● DATASET EXTRACT

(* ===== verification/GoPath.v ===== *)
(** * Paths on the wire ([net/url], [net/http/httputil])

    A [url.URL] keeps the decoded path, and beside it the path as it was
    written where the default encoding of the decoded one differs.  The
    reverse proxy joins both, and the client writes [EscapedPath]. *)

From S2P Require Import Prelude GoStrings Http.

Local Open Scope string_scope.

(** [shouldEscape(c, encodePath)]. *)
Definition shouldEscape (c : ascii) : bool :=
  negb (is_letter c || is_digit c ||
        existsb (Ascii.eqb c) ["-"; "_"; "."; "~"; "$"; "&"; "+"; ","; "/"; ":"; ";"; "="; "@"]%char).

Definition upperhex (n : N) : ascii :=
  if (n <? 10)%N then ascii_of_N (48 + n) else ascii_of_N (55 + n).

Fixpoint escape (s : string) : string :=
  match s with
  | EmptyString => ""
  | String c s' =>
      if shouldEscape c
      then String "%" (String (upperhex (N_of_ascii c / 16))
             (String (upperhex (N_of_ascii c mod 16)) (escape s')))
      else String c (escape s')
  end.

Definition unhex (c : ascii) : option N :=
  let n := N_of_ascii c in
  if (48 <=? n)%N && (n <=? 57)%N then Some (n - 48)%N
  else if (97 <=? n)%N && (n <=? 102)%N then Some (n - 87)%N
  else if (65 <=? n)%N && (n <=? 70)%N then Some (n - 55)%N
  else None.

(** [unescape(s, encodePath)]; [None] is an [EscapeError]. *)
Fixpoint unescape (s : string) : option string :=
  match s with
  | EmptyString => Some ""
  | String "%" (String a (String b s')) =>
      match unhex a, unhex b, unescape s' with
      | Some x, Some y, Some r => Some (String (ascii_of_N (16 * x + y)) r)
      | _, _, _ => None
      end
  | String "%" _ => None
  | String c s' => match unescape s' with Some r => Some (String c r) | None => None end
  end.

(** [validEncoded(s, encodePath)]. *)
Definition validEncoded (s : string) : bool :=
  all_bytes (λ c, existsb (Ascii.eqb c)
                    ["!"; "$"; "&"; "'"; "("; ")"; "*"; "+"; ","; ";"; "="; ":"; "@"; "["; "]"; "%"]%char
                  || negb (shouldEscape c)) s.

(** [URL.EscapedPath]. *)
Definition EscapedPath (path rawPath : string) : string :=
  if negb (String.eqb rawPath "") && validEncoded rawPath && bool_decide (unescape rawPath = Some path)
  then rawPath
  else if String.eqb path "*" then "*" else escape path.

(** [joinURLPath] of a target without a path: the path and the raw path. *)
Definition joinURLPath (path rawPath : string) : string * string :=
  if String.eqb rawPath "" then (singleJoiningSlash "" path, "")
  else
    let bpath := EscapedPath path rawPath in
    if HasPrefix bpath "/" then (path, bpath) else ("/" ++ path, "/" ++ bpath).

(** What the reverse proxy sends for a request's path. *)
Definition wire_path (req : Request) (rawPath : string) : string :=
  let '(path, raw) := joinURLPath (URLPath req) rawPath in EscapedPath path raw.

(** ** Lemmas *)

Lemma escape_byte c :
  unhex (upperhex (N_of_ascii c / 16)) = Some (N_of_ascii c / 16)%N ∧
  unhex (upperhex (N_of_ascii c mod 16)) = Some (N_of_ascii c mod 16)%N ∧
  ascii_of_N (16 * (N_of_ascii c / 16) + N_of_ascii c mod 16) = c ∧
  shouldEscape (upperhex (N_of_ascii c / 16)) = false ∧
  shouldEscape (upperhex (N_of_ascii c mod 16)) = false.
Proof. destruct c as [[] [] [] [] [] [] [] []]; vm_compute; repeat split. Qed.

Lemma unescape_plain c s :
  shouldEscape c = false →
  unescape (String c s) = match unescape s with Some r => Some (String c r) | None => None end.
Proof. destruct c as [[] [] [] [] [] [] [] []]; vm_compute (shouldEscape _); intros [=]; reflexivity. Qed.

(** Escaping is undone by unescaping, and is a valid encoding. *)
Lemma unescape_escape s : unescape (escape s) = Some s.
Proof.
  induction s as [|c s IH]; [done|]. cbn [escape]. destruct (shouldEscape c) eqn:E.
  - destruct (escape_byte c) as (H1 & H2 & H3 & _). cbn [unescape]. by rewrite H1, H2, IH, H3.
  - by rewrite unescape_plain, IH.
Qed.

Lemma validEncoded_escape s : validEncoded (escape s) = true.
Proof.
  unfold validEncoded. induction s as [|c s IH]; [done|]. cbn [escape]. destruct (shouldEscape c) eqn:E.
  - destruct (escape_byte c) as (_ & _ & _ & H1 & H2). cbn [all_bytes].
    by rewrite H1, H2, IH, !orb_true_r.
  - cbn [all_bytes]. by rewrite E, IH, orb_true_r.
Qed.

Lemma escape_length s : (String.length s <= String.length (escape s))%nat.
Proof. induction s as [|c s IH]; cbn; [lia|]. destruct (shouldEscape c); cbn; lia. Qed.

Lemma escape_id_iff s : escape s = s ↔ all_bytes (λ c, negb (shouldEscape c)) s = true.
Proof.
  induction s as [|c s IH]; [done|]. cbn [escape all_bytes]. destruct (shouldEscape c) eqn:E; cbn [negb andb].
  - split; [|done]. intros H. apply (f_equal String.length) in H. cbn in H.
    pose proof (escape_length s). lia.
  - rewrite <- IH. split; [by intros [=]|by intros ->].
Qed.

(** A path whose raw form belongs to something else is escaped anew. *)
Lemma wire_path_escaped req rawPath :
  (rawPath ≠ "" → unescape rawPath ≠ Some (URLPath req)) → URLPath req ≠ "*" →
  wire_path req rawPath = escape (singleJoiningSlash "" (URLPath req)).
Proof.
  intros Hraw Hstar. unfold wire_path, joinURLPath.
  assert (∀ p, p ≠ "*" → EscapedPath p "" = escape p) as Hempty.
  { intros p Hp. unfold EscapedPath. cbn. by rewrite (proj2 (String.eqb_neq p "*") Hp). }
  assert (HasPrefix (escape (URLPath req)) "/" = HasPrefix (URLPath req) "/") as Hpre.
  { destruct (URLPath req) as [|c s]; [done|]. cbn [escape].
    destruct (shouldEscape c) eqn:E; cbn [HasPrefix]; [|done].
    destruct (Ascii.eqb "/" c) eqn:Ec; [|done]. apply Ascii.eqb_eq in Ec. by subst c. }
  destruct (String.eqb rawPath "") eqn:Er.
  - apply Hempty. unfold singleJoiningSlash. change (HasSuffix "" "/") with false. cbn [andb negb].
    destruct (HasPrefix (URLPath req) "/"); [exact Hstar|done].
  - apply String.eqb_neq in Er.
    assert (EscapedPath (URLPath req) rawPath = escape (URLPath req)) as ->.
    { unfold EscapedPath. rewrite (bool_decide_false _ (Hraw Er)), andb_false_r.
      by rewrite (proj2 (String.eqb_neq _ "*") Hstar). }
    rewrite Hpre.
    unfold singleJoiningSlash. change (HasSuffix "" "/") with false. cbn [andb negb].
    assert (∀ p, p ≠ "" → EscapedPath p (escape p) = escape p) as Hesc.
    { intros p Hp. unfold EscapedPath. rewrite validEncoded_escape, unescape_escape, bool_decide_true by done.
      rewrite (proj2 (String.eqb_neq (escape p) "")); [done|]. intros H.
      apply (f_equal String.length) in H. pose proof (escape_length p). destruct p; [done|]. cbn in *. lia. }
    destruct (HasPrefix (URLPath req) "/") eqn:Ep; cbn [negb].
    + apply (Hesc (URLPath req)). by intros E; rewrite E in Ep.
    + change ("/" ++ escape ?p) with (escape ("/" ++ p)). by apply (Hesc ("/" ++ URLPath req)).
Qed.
...
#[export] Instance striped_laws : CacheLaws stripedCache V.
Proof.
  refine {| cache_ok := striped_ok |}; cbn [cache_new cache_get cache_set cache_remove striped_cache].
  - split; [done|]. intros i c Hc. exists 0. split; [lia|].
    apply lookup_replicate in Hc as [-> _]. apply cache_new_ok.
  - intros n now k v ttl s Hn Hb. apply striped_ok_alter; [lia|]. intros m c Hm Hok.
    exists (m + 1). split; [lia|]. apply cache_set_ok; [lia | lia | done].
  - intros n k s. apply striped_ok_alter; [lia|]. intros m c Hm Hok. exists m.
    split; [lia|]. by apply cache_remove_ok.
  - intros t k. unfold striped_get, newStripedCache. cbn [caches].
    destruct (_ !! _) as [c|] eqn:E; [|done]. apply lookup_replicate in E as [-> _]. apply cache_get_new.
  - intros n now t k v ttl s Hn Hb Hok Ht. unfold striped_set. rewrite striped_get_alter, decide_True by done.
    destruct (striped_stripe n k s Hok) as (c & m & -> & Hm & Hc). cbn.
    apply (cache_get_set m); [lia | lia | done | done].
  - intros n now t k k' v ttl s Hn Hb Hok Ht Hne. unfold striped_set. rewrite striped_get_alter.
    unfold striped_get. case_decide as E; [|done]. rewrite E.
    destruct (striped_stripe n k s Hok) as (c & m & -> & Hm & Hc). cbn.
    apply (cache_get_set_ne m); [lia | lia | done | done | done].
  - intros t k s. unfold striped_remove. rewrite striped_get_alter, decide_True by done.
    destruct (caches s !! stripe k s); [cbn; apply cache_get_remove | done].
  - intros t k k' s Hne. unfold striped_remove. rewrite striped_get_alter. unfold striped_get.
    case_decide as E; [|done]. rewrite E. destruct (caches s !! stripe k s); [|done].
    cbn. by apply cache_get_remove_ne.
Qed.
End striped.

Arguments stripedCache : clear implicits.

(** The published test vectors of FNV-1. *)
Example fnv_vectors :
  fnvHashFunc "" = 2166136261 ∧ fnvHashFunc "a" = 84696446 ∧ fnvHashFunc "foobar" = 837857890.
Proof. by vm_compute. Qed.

● WHAT NEEDS TO BE DONE
Starting at the line above that holds "pose proof (escape_length s). lia." and ending at the line that holds "destruct (shouldEscape c) eqn:E; cbn [HasPrefix];", transcribe each line exactly and include no other lines.

● SOLUTION FOR THIS TASK
    pose proof (escape_length s). lia.
  - rewrite <- IH. split; [by intros [=]|by intros ->].
Qed.

(** A path whose raw form belongs to something else is escaped anew. *)
Lemma wire_path_escaped req rawPath :
  (rawPath ≠ "" → unescape rawPath ≠ Some (URLPath req)) → URLPath req ≠ "*" →
  wire_path req rawPath = escape (singleJoiningSlash "" (URLPath req)).
Proof.
  intros Hraw Hstar. unfold wire_path, joinURLPath.
  assert (∀ p, p ≠ "*" → EscapedPath p "" = escape p) as Hempty.
  { intros p Hp. unfold EscapedPath. cbn. by rewrite (proj2 (String.eqb_neq p "*") Hp). }
  assert (HasPrefix (escape (URLPath req)) "/" = HasPrefix (URLPath req) "/") as Hpre.
  { destruct (URLPath req) as [|c s]; [done|]. cbn [escape].
    destruct (shouldEscape c) eqn:E; cbn [HasPrefix]; [|done].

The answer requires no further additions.